'''

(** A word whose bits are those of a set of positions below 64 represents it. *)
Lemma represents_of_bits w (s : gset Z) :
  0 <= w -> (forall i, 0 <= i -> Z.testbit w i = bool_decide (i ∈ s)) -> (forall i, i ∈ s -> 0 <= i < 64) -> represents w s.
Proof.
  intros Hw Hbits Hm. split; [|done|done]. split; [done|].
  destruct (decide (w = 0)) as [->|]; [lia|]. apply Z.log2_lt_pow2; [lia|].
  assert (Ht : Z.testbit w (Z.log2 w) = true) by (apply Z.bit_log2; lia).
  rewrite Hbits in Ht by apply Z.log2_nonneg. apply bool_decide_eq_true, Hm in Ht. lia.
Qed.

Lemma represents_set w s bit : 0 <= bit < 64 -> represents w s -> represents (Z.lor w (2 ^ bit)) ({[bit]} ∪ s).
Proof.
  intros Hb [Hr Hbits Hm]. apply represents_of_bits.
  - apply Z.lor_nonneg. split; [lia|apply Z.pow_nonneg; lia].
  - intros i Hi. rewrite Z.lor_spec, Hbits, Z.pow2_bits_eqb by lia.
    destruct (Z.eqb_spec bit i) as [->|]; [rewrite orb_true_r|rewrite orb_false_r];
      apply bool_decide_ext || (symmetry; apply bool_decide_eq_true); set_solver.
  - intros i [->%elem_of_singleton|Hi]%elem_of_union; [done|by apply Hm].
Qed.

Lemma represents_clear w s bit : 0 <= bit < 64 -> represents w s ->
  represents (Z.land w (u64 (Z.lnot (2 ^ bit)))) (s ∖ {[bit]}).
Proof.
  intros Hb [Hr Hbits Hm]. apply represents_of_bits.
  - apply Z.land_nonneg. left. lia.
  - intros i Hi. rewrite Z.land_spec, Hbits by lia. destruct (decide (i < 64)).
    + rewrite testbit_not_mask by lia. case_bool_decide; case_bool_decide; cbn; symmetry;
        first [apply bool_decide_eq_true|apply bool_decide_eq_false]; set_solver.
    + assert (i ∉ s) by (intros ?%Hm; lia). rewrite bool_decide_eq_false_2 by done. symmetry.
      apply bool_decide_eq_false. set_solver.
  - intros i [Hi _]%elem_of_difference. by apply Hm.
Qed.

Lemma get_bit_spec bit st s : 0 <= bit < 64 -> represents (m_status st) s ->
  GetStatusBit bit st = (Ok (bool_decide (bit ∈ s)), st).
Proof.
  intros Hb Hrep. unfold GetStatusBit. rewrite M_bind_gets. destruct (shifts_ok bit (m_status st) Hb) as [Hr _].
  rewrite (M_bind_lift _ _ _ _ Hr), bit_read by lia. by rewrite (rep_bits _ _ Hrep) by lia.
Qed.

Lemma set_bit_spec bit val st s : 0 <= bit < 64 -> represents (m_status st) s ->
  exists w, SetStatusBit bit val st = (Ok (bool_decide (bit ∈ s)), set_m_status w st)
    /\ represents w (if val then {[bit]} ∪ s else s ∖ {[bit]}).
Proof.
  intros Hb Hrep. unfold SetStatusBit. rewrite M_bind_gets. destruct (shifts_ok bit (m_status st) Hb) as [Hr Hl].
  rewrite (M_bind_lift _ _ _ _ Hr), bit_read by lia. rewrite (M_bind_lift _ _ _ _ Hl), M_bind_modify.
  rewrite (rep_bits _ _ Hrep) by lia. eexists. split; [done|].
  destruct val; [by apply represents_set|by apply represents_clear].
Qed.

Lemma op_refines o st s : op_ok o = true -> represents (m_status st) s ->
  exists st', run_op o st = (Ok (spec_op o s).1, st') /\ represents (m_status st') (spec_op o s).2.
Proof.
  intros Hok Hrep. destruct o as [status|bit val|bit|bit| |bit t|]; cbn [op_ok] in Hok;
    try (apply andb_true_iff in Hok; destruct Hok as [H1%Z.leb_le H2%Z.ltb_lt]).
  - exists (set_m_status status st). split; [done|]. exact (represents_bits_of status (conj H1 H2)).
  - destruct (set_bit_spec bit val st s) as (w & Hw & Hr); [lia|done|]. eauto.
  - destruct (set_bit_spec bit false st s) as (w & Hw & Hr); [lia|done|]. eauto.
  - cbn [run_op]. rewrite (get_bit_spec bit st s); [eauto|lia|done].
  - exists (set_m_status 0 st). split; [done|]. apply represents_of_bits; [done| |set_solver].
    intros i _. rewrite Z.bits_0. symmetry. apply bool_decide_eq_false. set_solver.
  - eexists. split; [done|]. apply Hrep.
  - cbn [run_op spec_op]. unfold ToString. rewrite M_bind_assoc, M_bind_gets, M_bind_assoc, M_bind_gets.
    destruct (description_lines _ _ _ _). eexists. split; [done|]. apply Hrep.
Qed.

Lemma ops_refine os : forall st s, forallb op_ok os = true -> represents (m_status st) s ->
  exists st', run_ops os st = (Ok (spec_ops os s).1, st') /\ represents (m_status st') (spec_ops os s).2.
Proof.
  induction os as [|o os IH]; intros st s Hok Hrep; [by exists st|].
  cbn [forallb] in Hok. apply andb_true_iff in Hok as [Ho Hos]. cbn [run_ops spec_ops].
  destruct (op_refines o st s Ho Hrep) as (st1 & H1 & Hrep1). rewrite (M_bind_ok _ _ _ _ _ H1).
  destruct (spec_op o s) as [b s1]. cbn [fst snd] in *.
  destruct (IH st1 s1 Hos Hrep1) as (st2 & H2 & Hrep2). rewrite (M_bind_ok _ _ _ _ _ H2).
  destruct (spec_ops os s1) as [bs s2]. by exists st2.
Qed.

'''

## Work to complete
I'd like the material repeated word for word, please.

## Output of the task
(** A word whose bits are those of a set of positions below 64 represents it. *)
Lemma represents_of_bits w (s : gset Z) :
  0 <= w -> (forall i, 0 <= i -> Z.testbit w i = bool_decide (i ∈ s)) -> (forall i, i ∈ s -> 0 <= i < 64) -> represents w s.
Proof.
  intros Hw Hbits Hm. split; [|done|done]. split; [done|].
  destruct (decide (w = 0)) as [->|]; [lia|]. apply Z.log2_lt_pow2; [lia|].
  assert (Ht : Z.testbit w (Z.log2 w) = true) by (apply Z.bit_log2; lia).
  rewrite Hbits in Ht by apply Z.log2_nonneg. apply bool_decide_eq_true, Hm in Ht. lia.
Qed.

Lemma represents_set w s bit : 0 <= bit < 64 -> represents w s -> represents (Z.lor w (2 ^ bit)) ({[bit]} ∪ s).
Proof.
  intros Hb [Hr Hbits Hm]. apply represents_of_bits.
  - apply Z.lor_nonneg. split; [lia|apply Z.pow_nonneg; lia].
  - intros i Hi. rewrite Z.lor_spec, Hbits, Z.pow2_bits_eqb by lia.
    destruct (Z.eqb_spec bit i) as [->|]; [rewrite orb_true_r|rewrite orb_false_r];
      apply bool_decide_ext || (symmetry; apply bool_decide_eq_true); set_solver.
  - intros i [->%elem_of_singleton|Hi]%elem_of_union; [done|by apply Hm].
Qed.

Lemma represents_clear w s bit : 0 <= bit < 64 -> represents w s ->
  represents (Z.land w (u64 (Z.lnot (2 ^ bit)))) (s ∖ {[bit]}).
Proof.
  intros Hb [Hr Hbits Hm]. apply represents_of_bits.
  - apply Z.land_nonneg. left. lia.
  - intros i Hi. rewrite Z.land_spec, Hbits by lia. destruct (decide (i < 64)).
    + rewrite testbit_not_mask by lia. case_bool_decide; case_bool_decide; cbn; symmetry;
        first [apply bool_decide_eq_true|apply bool_decide_eq_false]; set_solver.
    + assert (i ∉ s) by (intros ?%Hm; lia). rewrite bool_decide_eq_false_2 by done. symmetry.
      apply bool_decide_eq_false. set_solver.
  - intros i [Hi _]%elem_of_difference. by apply Hm.
Qed.

Lemma get_bit_spec bit st s : 0 <= bit < 64 -> represents (m_status st) s ->
  GetStatusBit bit st = (Ok (bool_decide (bit ∈ s)), st).
Proof.
  intros Hb Hrep. unfold GetStatusBit. rewrite M_bind_gets. destruct (shifts_ok bit (m_status st) Hb) as [Hr _].
  rewrite (M_bind_lift _ _ _ _ Hr), bit_read by lia. by rewrite (rep_bits _ _ Hrep) by lia.
Qed.

Lemma set_bit_spec bit val st s : 0 <= bit < 64 -> represents (m_status st) s ->
  exists w, SetStatusBit bit val st = (Ok (bool_decide (bit ∈ s)), set_m_status w st)
    /\ represents w (if val then {[bit]} ∪ s else s ∖ {[bit]}).
Proof.
  intros Hb Hrep. unfold SetStatusBit. rewrite M_bind_gets. destruct (shifts_ok bit (m_status st) Hb) as [Hr Hl].
  rewrite (M_bind_lift _ _ _ _ Hr), bit_read by lia. rewrite (M_bind_lift _ _ _ _ Hl), M_bind_modify.
  rewrite (rep_bits _ _ Hrep) by lia. eexists. split; [done|].
  destruct val; [by apply represents_set|by apply represents_clear].
Qed.

Lemma op_refines o st s : op_ok o = true -> represents (m_status st) s ->
  exists st', run_op o st = (Ok (spec_op o s).1, st') /\ represents (m_status st') (spec_op o s).2.
Proof.
  intros Hok Hrep. destruct o as [status|bit val|bit|bit| |bit t|]; cbn [op_ok] in Hok;
    try (apply andb_true_iff in Hok; destruct Hok as [H1%Z.leb_le H2%Z.ltb_lt]).
  - exists (set_m_status status st). split; [done|]. exact (represents_bits_of status (conj H1 H2)).
  - destruct (set_bit_spec bit val st s) as (w & Hw & Hr); [lia|done|]. eauto.
  - destruct (set_bit_spec bit false st s) as (w & Hw & Hr); [lia|done|]. eauto.
  - cbn [run_op]. rewrite (get_bit_spec bit st s); [eauto|lia|done].
  - exists (set_m_status 0 st). split; [done|]. apply represents_of_bits; [done| |set_solver].
    intros i _. rewrite Z.bits_0. symmetry. apply bool_decide_eq_false. set_solver.
  - eexists. split; [done|]. apply Hrep.
  - cbn [run_op spec_op]. unfold ToString. rewrite M_bind_assoc, M_bind_gets, M_bind_assoc, M_bind_gets.
    destruct (description_lines _ _ _ _). eexists. split; [done|]. apply Hrep.
Qed.

Lemma ops_refine os : forall st s, forallb op_ok os = true -> represents (m_status st) s ->
  exists st', run_ops os st = (Ok (spec_ops os s).1, st') /\ represents (m_status st') (spec_ops os s).2.
Proof.
  induction os as [|o os IH]; intros st s Hok Hrep; [by exists st|].
  cbn [forallb] in Hok. apply andb_true_iff in Hok as [Ho Hos]. cbn [run_ops spec_ops].
  destruct (op_refines o st s Ho Hrep) as (st1 & H1 & Hrep1). rewrite (M_bind_ok _ _ _ _ _ H1).
  destruct (spec_op o s) as [b s1]. cbn [fst snd] in *.
  destruct (IH st1 s1 Hos Hrep1) as (st2 & H2 & Hrep2). rewrite (M_bind_ok _ _ _ _ _ H2).
  destruct (spec_ops os s1) as [bs s2]. by exists st2.
Qed.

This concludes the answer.